DATA FOR THIS EXERCISE:

Lemma send_raw_spec k w c cfg op p : ok_at k w c cfg -> is_Some (ws_transport c) ->
  yields (esp_transport_ws_send_raw (ws_transport c) op p w)
    (fin k w c (fun wlen _ c' => (wlen <= Z.of_nat (length p))%Z /\ c' = c)).
Proof.
  intros H Ht. eapply w_use_own; [exact H|done|]. intros i _.
  eapply ends_bind; [eapply next_spec; [exact H|]; intros l _; split; cbn; first [done|lia]|].
  intros r w1 c1 cfg1 H1 _ [_ ->]. eapply ends_bind; [by eapply out_spec|]. intros [] w2 c2 cfg2 H2 _ ->.
  eapply w_ends; [exact H2|]. split; [lia|done].
Qed.

Lemma w_bits {B} k w c cfg (f : Z -> W B) Q : ok_at k w c cfg ->
  (forall b, ws_status_bits c = Some b -> yields (f b w) Q) -> yields ((get_bits ≫= f) w) Q.
Proof.
  intros H Hf. unfold get_bits. apply st_assoc. eapply w_get; [exact H|].
  destruct (ok_bits _ _ _ _ (at_is_ok _ _ _ _ H)) as [b Hb]. eapply st_asks; [by rewrite Hb|by apply Hf].
Qed.

(** The event group changes, but not the two bits that are kept. *)
Lemma bits_upd k w c cfg b x : ok_at k w c cfg -> ws_status_bits c = Some b ->
  has_bit x STOPPED_BIT = has_bit b STOPPED_BIT -> has_bit x REQUESTED_STOP_BIT = has_bit b REQUESTED_STOP_BIT ->
  let c' := set_ws_status_bits c (Some x) in
  ok_at k (set_w_client w (Some c')) c' cfg /\ ws_keeps w (set_w_client w (Some c')) c c'.
Proof.
  intros H Hb Hs Hr c'. pose proof (at_is_ok _ _ _ _ H) as []. split.
  - eapply at_upd; [exact H| |done|]; [split; done|]. unfold client_blocks, c'. cbn. rewrite Hb. cbn. lia.
  - split; try done; unfold bit_of, c'; cbn; by rewrite Hb.
Qed.

Lemma set_bits_spec k w c cfg b : ok_at k w c cfg -> b = CLOSE_FRAME_SENT_BIT \/ b = WAKEUP_BIT ->
  yields (set_bits b w) (fin k w c (views_are c)).
Proof.
  intros H Hb. unfold set_bits. eapply w_bits; [exact H|]. intros x Hx. eapply w_upd_last; [exact H|].
  destruct (bits_upd k w c cfg x (Z.lor x b) H Hx) as [H1 K1].
  - rewrite !bit_stopped, Z.lor_spec. by destruct Hb as [-> | ->]; rewrite orb_false_r.
  - rewrite !bit_requested, Z.lor_spec. by destruct Hb as [-> | ->]; rewrite orb_false_r.
  - exists (set_ws_status_bits c (Some (Z.lor x b))), cfg. done.
Qed.

Lemma take_lock_spec {B} k w c cfg (f : unit -> W B) Q : ok_at k w c cfg -> yields (f tt w) Q ->
  yields ((take_lock ≫= f) w) Q.
Proof.
  intros H Hf. unfold take_lock. apply st_assoc. eapply w_get; [exact H|]. eapply st_asks; [|exact Hf].
  by rewrite (ok_lock _ _ _ _ (at_is_ok _ _ _ _ H)).
Qed.

(** The configuration is replaced. *)
Lemma cfg_upd k k' w c cfg cfg' : ok_at k w c cfg -> fixed cfg' = fixed cfg ->
  (k' = k + config_blocks cfg - config_blocks cfg')%Z ->
  let c' := set_ws_config c (Some cfg') in
  ok_at k' (set_w_client w (Some c')) c' cfg' /\ ws_keeps w (set_w_client w (Some c')) c c'.
Proof.
  intros H [= He Htls] -> c'. pose proof (at_is_ok _ _ _ _ H) as [E]. split; [|by split].
  eapply (at_upd nf base k); [exact H| |done|].
  - split; try done; by rewrite ?He, ?Htls.
  - unfold client_blocks, c'. cbn. rewrite E. cbn. lia.
Qed.

Lemma upd_cfg_spec k k' w c cfg g : ok_at k w c cfg -> fixed (g cfg) = fixed cfg ->
  (k' = k + config_blocks cfg - config_blocks (g cfg))%Z ->
  yields (upd_cfg g w) (fin k' w c (fun _ w' c' => c' = set_ws_config c (Some (g cfg)))).
Proof.
  intros H He Hk. unfold upd_cfg. eapply w_get_cfg; [exact H|]. eapply w_upd_last; [exact H|].
  destruct (cfg_upd k k' w c cfg (g cfg) H He Hk) as [H1 K1]. by exists (set_ws_config c (Some (g cfg))), (g cfg).
Qed.

(** ** Buffers *)

Lemma opt_free_spec {A} k k' w c cfg (p : option A) : ok_at k w c cfg -> k' = (k - opt_block p)%Z ->
  yields (opt_free p w) (fin k' w c (fun _ w' c' => c' = c)).
Proof.
  intros H ->. cbn. edestruct (heap_at nf base k (k - opt_block p) w) as [H1 K1]; [exact H| | |exists c, cfg; done].
  - apply (at_heap _ _ _ _ _ _ _ H).
  - exists 0%Z. cbn. split_and!; (done || lia).
Qed.

Lemma new_block_spec {A} k w c cfg (a : A) : ok_at k w c cfg ->
  yields (new_block a w) (fun r => (fst r = Some a \/ fst r = None /\ nf = false)
    /\ ok_at (k + opt_block (fst r)) (snd r) c cfg /\ ws_keeps w (snd r) c c).
Proof. intros H. eapply yields_mono; [apply (w_new nf base k w c cfg a H)|]. intros r (k' & -> & ? & ? & ?). done. Qed.

(** One buffer is replaced. *)
Lemma tx_upd k w c cfg b : ok_at k w c cfg -> buffer_ok dyn (ws_buffer_size c) b ->
  let c' := set_ws_tx_buffer c b in
  ok_at (k + opt_block (ws_tx_buffer c) - opt_block b) (set_w_client w (Some c')) c' cfg
  /\ ws_keeps w (set_w_client w (Some c')) c c'.
Proof.
  intros H Hb c'. pose proof (at_is_ok _ _ _ _ H) as []. split; [|split; done].
  eapply at_upd; [exact H|split; done|done|]. unfold client_blocks. cbn. lia.
Qed.

Lemma rx_upd k w c cfg b : ok_at k w c cfg -> buffer_ok dyn (ws_buffer_size c) b ->
  let c' := set_ws_rx_buffer c b in
  ok_at (k + opt_block (ws_rx_buffer c) - opt_block b) (set_w_client w (Some c')) c' cfg
  /\ ws_keeps w (set_w_client w (Some c')) c c'.
Proof.
  intros H Hb c'. pose proof (at_is_ok _ _ _ _ H) as []. split; [|split; done].
  eapply at_upd; [exact H|split; done|done|]. unfold client_blocks. cbn. lia.
Qed.

(** The rest of the client when one buffer is replaced. *)
Definition same_but_tx (c c' : ws_client) : Prop := c' = set_ws_tx_buffer c (ws_tx_buffer c').
Definition same_but_rx (c c' : ws_client) : Prop := c' = set_ws_rx_buffer c (ws_rx_buffer c').

Lemma same_tx c c' : same_but_tx c c' -> rx_view c' = rx_view c /\ ws_transport c' = ws_transport c
  /\ ws_state c' = ws_state c.
Proof. by intros ->. Qed.

Lemma same_rx c c' : same_but_rx c c' -> ws_transport c' = ws_transport c /\ ws_state c' = ws_state c
  /\ ws_buffer_size c' = ws_buffer_size c /\ ws_last_opcode c' = ws_last_opcode c /\ ws_payload_len c' = ws_payload_len c.
Proof. by intros ->. Qed.

Lemma new_tx_spec k w c cfg : ok_at k w c cfg ->
  yields (esp_websocket_new_buf true w) (fin k w c (fun e _ c' => same_but_tx c c' /\ (e = ESP_OK -> is_Some (ws_tx_buffer c'))
    /\ (nf = true -> e = ESP_OK))).
Proof.
  intros H. unfold esp_websocket_new_buf. pose proof (ok_tx _ _ _ _ (at_is_ok _ _ _ _ H)) as Htx. case_on_goal; bsimp.
  - eapply w_ends; [exact H|]. split; [by destruct c|]. split; [|done]. intros _. destruct (ws_tx_buffer c); [done|]. cbn in Htx. congruence.
  - eapply w_get; [exact H|]. eapply ends_bind; [by eapply opt_free_spec|]. intros [] w1 c1 cfg1 H1 _ ->.
    eapply st_seq; [by eapply new_block_spec|]. intros b w2 (Hb & H2 & K2). cbn [fst snd] in *.
    eapply ends_from; [exact K2| |done]. eapply w_upd; [exact H2|].
    destruct (tx_upd _ _ _ _ b H2) as [H3 K3].
    { destruct Hb as [-> |[-> _]]; cbn; [apply length_replicate|done]. }
    eapply ends_from; [exact K3| |].
    + eapply w_ends; [exact H3|]. split; [by destruct c|]. destruct Hb as [-> |[-> Hn]]; [done|]. split; [done|congruence].
    + lia.
Qed.

Lemma new_rx_spec k w c cfg : ok_at k w c cfg ->
  yields (esp_websocket_new_buf false w) (fin k w c (fun e _ c' => same_but_rx c c' /\ (e = ESP_OK -> is_Some (ws_rx_buffer c'))
    /\ (nf = true -> e = ESP_OK))).
Proof.
  intros H. unfold esp_websocket_new_buf. pose proof (ok_rx _ _ _ _ (at_is_ok _ _ _ _ H)) as Hrx. case_on_goal; bsimp.
  - eapply w_ends; [exact H|]. split; [by destruct c|]. split; [|done]. intros _. destruct (ws_rx_buffer c); [done|]. cbn in Hrx. congruence.
  - eapply w_get; [exact H|]. eapply ends_bind; [by eapply opt_free_spec|]. intros [] w1 c1 cfg1 H1 _ ->.
    eapply st_seq; [by eapply new_block_spec|]. intros b w2 (Hb & H2 & K2). cbn [fst snd] in *.
    eapply ends_from; [exact K2| |done]. eapply w_upd; [exact H2|].
    destruct (rx_upd _ _ _ _ b H2) as [H3 K3].
    { destruct Hb as [-> |[-> _]]; cbn; [apply length_replicate|done]. }
    eapply ends_from; [exact K3| |].
    + eapply w_ends; [exact H3|]. split; [by destruct c|]. destruct Hb as [-> |[-> Hn]]; [done|]. split; [done|congruence].
    + lia.
Qed.

Lemma free_tx_spec k w c cfg : ok_at k w c cfg ->
  yields (esp_websocket_free_buf true w) (fin k w c (fun _ _ c' => same_but_tx c c')).
Proof.
  intros H. unfold esp_websocket_free_buf. case_on_goal; bsimp; [eapply w_ends; [exact H|]; by destruct c|].
  eapply w_get; [exact H|]. eapply ends_bind; [by eapply opt_free_spec|]. intros [] w1 c1 cfg1 H1 _ ->.
  eapply w_upd_last; [exact H1|]. destruct (tx_upd _ _ _ _ None H1) as [H2 K2]; [done|].
  exists (set_ws_tx_buffer c None), cfg1. cbn in *. split_and!; try done.
  by replace k with (k - opt_block (ws_tx_buffer c) + opt_block (ws_tx_buffer c) - 0)%Z by lia.
Qed.

Lemma free_rx_spec k w c cfg : ok_at k w c cfg ->
  yields (esp_websocket_free_buf false w) (fin k w c (fun _ _ c' => same_but_rx c c')).
Proof.
  intros H. unfold esp_websocket_free_buf. case_on_goal; bsimp; [eapply w_ends; [exact H|]; by destruct c|].
  eapply w_get; [exact H|]. eapply ends_bind; [by eapply opt_free_spec|]. intros [] w1 c1 cfg1 H1 _ ->.
  eapply w_upd_last; [exact H1|]. destruct (rx_upd _ _ _ _ None H1) as [H2 K2]; [done|].
  exists (set_ws_rx_buffer c None), cfg1. cbn in *. split_and!; try done.
  by replace k with (k - opt_block (ws_rx_buffer c) + opt_block (ws_rx_buffer c) - 0)%Z by lia.
Qed.

(** The buffer of error messages is replaced. *)
Lemma msg_upd k w c cfg b n : ok_at k w c cfg -> match b with Some m => m = n | None => n = 0 end ->
  let c' := set_ws_errormsg_size (set_ws_errormsg_buffer c b) n in
  ok_at (k + opt_block (ws_errormsg_buffer c) - opt_block b) (set_w_client w (Some c')) c' cfg
  /\ ws_keeps w (set_w_client w (Some c')) c c'.
Proof.
  intros H Hb c'. pose proof (at_is_ok _ _ _ _ H) as []. split; [|split; done].
  eapply at_upd; [exact H|split; done|done|]. unfold client_blocks. cbn. lia.
Qed.

Lemma grow_spec k w c cfg n : ok_at k w c cfg -> 0 < n ->
  yields (grow_errormsg n w) (fin k w c (fun ok _ c' => rx_view c' = rx_view c
    /\ (ok = true -> is_Some (ws_errormsg_buffer c')))).
Proof.
  intros H Hn. unfold grow_errormsg. eapply w_get; [exact H|].
  pose proof (ok_msg _ _ _ _ (at_is_ok _ _ _ _ H)) as Hm. case_on_goal; bsimp.
  - eapply w_ends; [exact H|]. split; [done|]. intros _. destruct (ws_errormsg_buffer c); [done|lia].
  - eapply ends_bind; [by eapply opt_free_spec|]. intros [] w1 c1 cfg1 H1 _ ->.
    eapply st_seq; [by eapply new_block_spec|]. intros b w2 (Hb & H2 & K2). cbn [fst snd] in *.
    eapply ends_from; [exact K2| |done]. eapply w_upd; [exact H2|]. unfold upd, get, mbind, ST_bind, asks, writes.
    destruct Hb as [-> |[-> _]]; cbn [w_client set_w_client deref].
    + destruct (msg_upd _ _ _ _ (Some n) n H2) as [H3 K3]; [done|]. eexists _, cfg1. cbn in *. split_and!; try done.
      by replace k with (k - opt_block (ws_errormsg_buffer c) + 1 + opt_block (ws_errormsg_buffer c) - 1)%Z by lia.
    + destruct (msg_upd _ _ _ _ None 0 H2) as [H3 K3]; [done|]. eexists _, cfg1. cbn in *. split_and!; try done.
      by replace k with (k - opt_block (ws_errormsg_buffer c) + 0 + opt_block (ws_errormsg_buffer c) - 0)%Z by lia.
Qed.

(** ** Events *)

Lemma make_event_spec k w c cfg d n : ok_at k w c cfg -> yields (make_event d n w) (fin k w c (rx_is (rx_view c))).
Proof.
  intros H. unfold make_event. eapply w_get; [exact H|]. eapply w_get_cfg; [exact H|]. case_decide; [|by eapply w_ends].
  eapply st_seq; [by eapply may_use_spec|]. intros [] w1 [= ->].
  eapply ends_bind; [eapply next_spec; [exact H|]; intros l _; split; cbn; first [done|lia]|].
  intros [[[last stack] flags] errno] w1 c1 cfg1 H1 _ [_ ->]. eapply w_quiet; [exact H1|done|done| |].
  - apply (ok_state _ _ _ _ (at_is_ok _ _ _ _ H1)).
  - intros w2 _ H2 _. by eapply w_ends.
Qed.

Section Dispatching.
Variables (disp : esp_websocket_event_id_t -> option (list Z) -> nat -> W ws_err) (N : nat).
Hypothesis disp_ok : forall k w c cfg ev d n, ok_at k w c cfg -> length (w_reactions w) <= N ->
  yields (disp ev d n w) (fin k w c (rx_is (rx_view c))).

Lemma abort_spec k w c cfg e : ok_at k w c cfg -> length (w_reactions w) <= N -> is_Some (ws_transport c) ->
  yields (esp_websocket_client_abort_connection disp e w) (fin k w c (rx_is (rx_view c))).
Proof.
  intros H HN Ht. unfold esp_websocket_client_abort_connection. eapply w_get; [exact H|].
  destruct (before_init (ws_state c)) eqn:Eb; [by eapply w_ends|].
  eapply (ends_bind nf base k k _ _ (rx_is (rx_view c))).
  - case_decide as Hst; [by eapply w_ends|].
    eapply ends_bind; [by eapply close_spec|]. intros [] w1 c1 cfg1 H1 K1 [-> _].
    eapply w_get_cfg; [exact H1|].
    eapply (ends_bind nf base k k _ _ (rx_is (rx_view c))).
    + destruct (negb (cf_auto_reconnect cfg1)); [by eapply w_quiet_last|].
      eapply ends_bind; [by eapply tick_spec|]. intros t w2 c2 cfg2 H2 K2 [_ ->]. by eapply w_quiet_last.
    + intros [] w2 c2 cfg2 H2 K2 <-. pose proof (kp_reactions _ _ _ _ K1) as R1. pose proof (kp_reactions _ _ _ _ K2) as R2.
      eapply w_quiet; [exact H2|done|done|apply (ok_state _ _ _ _ (at_is_ok _ _ _ _ H2))|].
      intros w3 E3 H3 K3. pose proof (kp_reactions _ _ _ _ K3) as R3.
      eapply ends_bind; [eapply disp_ok; [exact H3|lia]|]. intros a w4 c4 cfg4 H4 K4 Hrx. by eapply w_ends.
  - intros [] w1 c1 cfg1 H1 K1 <-. eapply w_get; [exact H1|]. destruct (ws_errormsg_buffer c1) as [m|] eqn:Em.
    + eapply (ends_bind nf base k k _ _ (rx_is (rx_view c1))); [|intros [] w2 c2 cfg2 H2 K2 <-; by eapply w_ends].
      rewrite <- Em. eapply ends_bind; [by eapply opt_free_spec|]. intros [] w2 c2 cfg2 H2 K2 ->.
      eapply w_upd_last; [exact H2|]. destruct (msg_upd _ _ _ _ None 0 H2) as [H3 K3]; [done|].
      eexists _, cfg2. cbn in *. split_and!; try done.
      by replace k with (k - opt_block (ws_errormsg_buffer c1) + opt_block (ws_errormsg_buffer c1) - 0)%Z by lia.
    + eapply st_ret. by eapply w_ends.
Qed.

WHAT IS EXPECTED:
Extract exactly and only the lines above from the line containing "ok_at (k + opt_block (ws_rx_buffer" through the line containing "Lemma same_tx c", both end lines included.

TASK ANSWER:
  ok_at (k + opt_block (ws_rx_buffer c) - opt_block b) (set_w_client w (Some c')) c' cfg
  /\ ws_keeps w (set_w_client w (Some c')) c c'.
Proof.
  intros H Hb c'. pose proof (at_is_ok _ _ _ _ H) as []. split; [|split; done].
  eapply at_upd; [exact H|split; done|done|]. unfold client_blocks. cbn. lia.
Qed.

(** The rest of the client when one buffer is replaced. *)
Definition same_but_tx (c c' : ws_client) : Prop := c' = set_ws_tx_buffer c (ws_tx_buffer c').
Definition same_but_rx (c c' : ws_client) : Prop := c' = set_ws_rx_buffer c (ws_rx_buffer c').

Lemma same_tx c c' : same_but_tx c c' -> rx_view c' = rx_view c /\ ws_transport c' = ws_transport c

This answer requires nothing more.